Javier Hidalgo, CEO of Globalia Group, which runs Air Europa also commented on this agreement: “We are satisfied with the partnership’s successful development which has placed Air Europa at the forefront and has significantly strengthened its competitiveness in the sector. We continue to renew our fleet. Both long-haul, with the incorporation of the new Boeing 787-9, the most efficient plane in existence today; and middle and short haul with the progressive arrival of three new Boeing 737-800 this year.”
Ryanair’s Long-Haul Question
The 16 countries with the likes of Argentina, Cuba, Brazil, Mexico and the United States can now be added sufficiently to Ryanair’s portfolio without the need of adding services there themselves.

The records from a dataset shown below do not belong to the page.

(** * IRS990-Orchestrator: the workflow orchestrator of [main.py]

    A shallow embedding of the orchestrator's control logic: the case-name
    validator, the process runner [run_script], the six stage functions and
    the stage loop of [main].  The operating system (file system, child
    processes) is a parameter of the model; the program is a function of it. *)

From Stdlib Require Import String Ascii List ZArith Bool Lia.
Import ListNotations.
Local Open Scope string_scope.
Local Open Scope Z_scope.

(** ** Strings as Python uses them *)

Module Py.

(** [needle in haystack] for [str]. *)
Fixpoint str_in (needle haystack : string) : bool :=
  if String.prefix needle haystack then true
  else match haystack with
       | EmptyString => false
       | String _ rest => str_in needle rest
       end.

(** [s.endswith(suffix)]. *)
Definition endswith (s suffix : string) : bool :=
  let n := String.length s in
  let k := String.length suffix in
  if Nat.leb k n then String.eqb (String.substring (n - k) k s) suffix
  else false.

(** [s.startswith(p)]. *)
Definition startswith (s p : string) : bool := String.prefix p s.

(** [s.split(sep)] for a one-character separator. *)
Fixpoint split (sep : ascii) (s : string) : list string :=
  match s with
  | EmptyString => [EmptyString]
  | String c rest =>
      if Ascii.eqb c sep then EmptyString :: split sep rest
      else match split sep rest with
           | h :: t => String c h :: t
           | [] => [String c EmptyString]
           end
  end.

(** [x in l] for a list of strings. *)
Definition list_in (x : string) (l : list string) : bool :=
  existsb (String.eqb x) l.

(** [os.path.join(a, b)] of posixpath. *)
Definition path_join (a b : string) : string :=
  if startswith b "/" then b
  else if orb (String.eqb a "") (endswith a "/") then a ++ b
  else a ++ "/" ++ b.

End Py.

(** ** Exceptions *)

(** The three ways [validate_case_name] refuses a name; the payload is the
    name interpolated into the message. *)
Inductive case_name_problem :=
| EmptyCaseName                       (* "Case name cannot be empty." *)
| DisallowedCharacter (name : string) (* "Invalid case name: '..'. Allowed characters are ..." *)
| PathTraversal (name : string).      (* "Invalid case name: '..'. Path traversal '..' is not allowed." *)

(** What [except Exception as e] of [run_script] caught: the error the
    [try] body raised itself for a non-zero return code, or an exception of
    the launch, known by its type name and text. *)
Inductive caught_exception :=
| CaughtNonZeroExit (script_path_relative case_name : string) (returncode : Z)
| CaughtOther (type_name msg : string).

(** Why [run_script] raised [ScriptExecutionError]. *)
Inductive script_problem :=
| TargetNotFound (full_script_path : string)          (* "Target script not found: .." *)
| ExecutionNotFound (full_script_path : string)       (* "Execution error: The script .. was not found or .." *)
| TimedOut (script_path_relative case_name : string)  (* "Script .. timed out for case .." *)
| NonZeroExit (script_path_relative case_name : string) (returncode : Z)
                                                      (* "Script .. failed for case .. with return code .." *)
| Unexpected (script_path_relative case_name : string) (e : caught_exception).
                                                      (* "An unexpected error occurred while running ..: T - e" *)

(** Why a stage raised [StageError]. *)
Inductive stage_problem :=
| InvestigationMissing (stage case_name : string) (* "Cannot run '..' stage: Investigation directory for '..' not found or invalid." *)
| ReportedFailure (stage case_name : string).     (* "Stage '..' reported failure for case '..'." *)

Inductive setup_problem :=
| SetupBadName (p : case_name_problem)                (* str(e) of the InvalidCaseNameError *)
| SetupMkdirFailed (case_name : string) (oserror : string). (* "Failed to create directories for case '..': e" *)

(** The exception classes of the program, and the built-in ones it meets. *)
Inductive exn :=
| OrchestratorError (unknown_stage : string)  (* raised directly only for an unknown stage *)
| SetupError (p : setup_problem)
| StageError (p : stage_problem)
| ScriptExecutionError (p : script_problem)
| InvalidCaseNameError (p : case_name_problem)
| OSError (msg : string)
| FileNotFoundError (msg : string)
| TimeoutExpired
| OtherException (type_name msg : string)
| SystemExit (code : Z).

(** ** validate_case_name *)

Definition in_range (lo hi c : ascii) : bool :=
  andb (Nat.leb (nat_of_ascii lo) (nat_of_ascii c))
       (Nat.leb (nat_of_ascii c) (nat_of_ascii hi)).

(** The character class [[a-zA-Z0-9_.-]]. *)
Definition allowed_char (c : ascii) : bool :=
  in_range "a" "z" c || in_range "A" "Z" c || in_range "0" "9" c
  || Ascii.eqb c "_" || Ascii.eqb c "." || Ascii.eqb c "-".

Definition newline : ascii := ascii_of_nat 10.

(** [[a-zA-Z0-9_.-]*$] at the current position: Python's [$] (no MULTILINE)
    matches at the end of the string and also just before a newline that is
    the last character. *)
Fixpoint re_class_star_end (s : string) : bool :=
  match s with
  | EmptyString => true
  | String c rest =>
      if allowed_char c then re_class_star_end rest
      else andb (Ascii.eqb c newline) (String.eqb rest "")
  end.

(** [re.match(r"^[a-zA-Z0-9_.-]+$", s)] is not None. *)
Definition re_match_case_name (s : string) : bool :=
  match s with
  | EmptyString => false
  | String c rest => andb (allowed_char c) (re_class_star_end rest)
  end.

Definition validate_case_name (case_name : string) : bool + exn :=
  if String.eqb case_name "" then
    inr (InvalidCaseNameError EmptyCaseName)
  else if negb (re_match_case_name case_name) then
    inr (InvalidCaseNameError (DisallowedCharacter case_name))
  else if Py.str_in ".." case_name then
    inr (InvalidCaseNameError (PathTraversal case_name))
  else inl true.

(** Every character of [s] is in the allow-list. *)
Fixpoint all_allowed (s : string) : bool :=
  match s with
  | EmptyString => true
  | String c rest => andb (allowed_char c) (all_allowed rest)
  end.

(** The spec's reading of the pattern [^[A-Za-z0-9_.-]+$]: one or more
    characters, all from the class. *)
Definition matches_allow_list (s : string) : bool :=
  andb (negb (String.eqb s "")) (all_allowed s).

Definition accepts (case_name : string) : Prop :=
  validate_case_name case_name = inl true.


(** ** The operating system *)

(** How [subprocess.Popen(...)] followed by [communicate(timeout=...)] ends. *)
Inductive process_end :=
| Returned (returncode : Z) (stdout stderr : string)
| RaisedFileNotFound (msg : string)        (* FileNotFoundError from Popen *)
| RaisedTimeout                            (* subprocess.TimeoutExpired from communicate *)
| RaisedOther (type_name msg : string).    (* any other Exception: PermissionError, ValueError, ... *)

(** The environment [main.py] runs in.  [world] is the state of the machine
    (the file system the child scripts read and write); the orchestrator only
    sees it through these calls. *)
Record OS := {
  world : Type;
  PROJECT_ROOT : string;      (* os.path.dirname(os.path.abspath(__file__)) *)
  sys_executable : string;    (* sys.executable *)
  LOG_FILE : string;
  isdir : world -> string -> bool;                       (* os.path.isdir *)
  isfile : world -> string -> bool;                      (* os.path.isfile *)
  makedirs : world -> string -> world * option string;   (* os.makedirs(p, exist_ok=True); Some e: OSError e *)
  popen : world -> list string -> string -> Z -> world * process_end;
                                                         (* Popen(command, cwd=..) and communicate(timeout=..) *)
  kill : world -> world * (string * string)              (* process.kill(); process.communicate() *)
}.

Inductive level := DEBUG | INFO | WARNING | ERROR | CRITICAL.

This can ultimately boost their passenger numbers through customers being able to book connections from each airline. However, with O’Leary potentially getting a taste for long-haul operations from the likes of Air Europa, does this reignite the rumors of Ryanair venturing out of Europe and further West?
Between 2015 and 2017, there were talks between manufacturers and the Irish carrier about acquiring bigger aircraft to fly transatlantic and go into competition with the likes of Norwegian, WOW Air, and Primera Air. With O’Leary moving towards more partnership-based expansion, maybe it could be more financially viable for the carrier to take this approach rather than venturing across the pond themselves.
Maybe because of the amount of ULCC competition there currently is in the market on the long-haul basis, it may be ore counter-productive for Ryanair to go long-haul as it could be a gamble, especially as many transatlantic fliers may want better Economy and Premium Economy products, so they would be better inclined with other carriers such as Norwegian, BA, and Virgin.
All-in-all, rather than taking a harsh approach to this, it shows that rather than jumping the gun and launching Transatlantic flights as soon as they were in talks, O’Leary has obviously weighed up his options and shows his experience in trying to maintain profitability while carrying as many passengers as possible.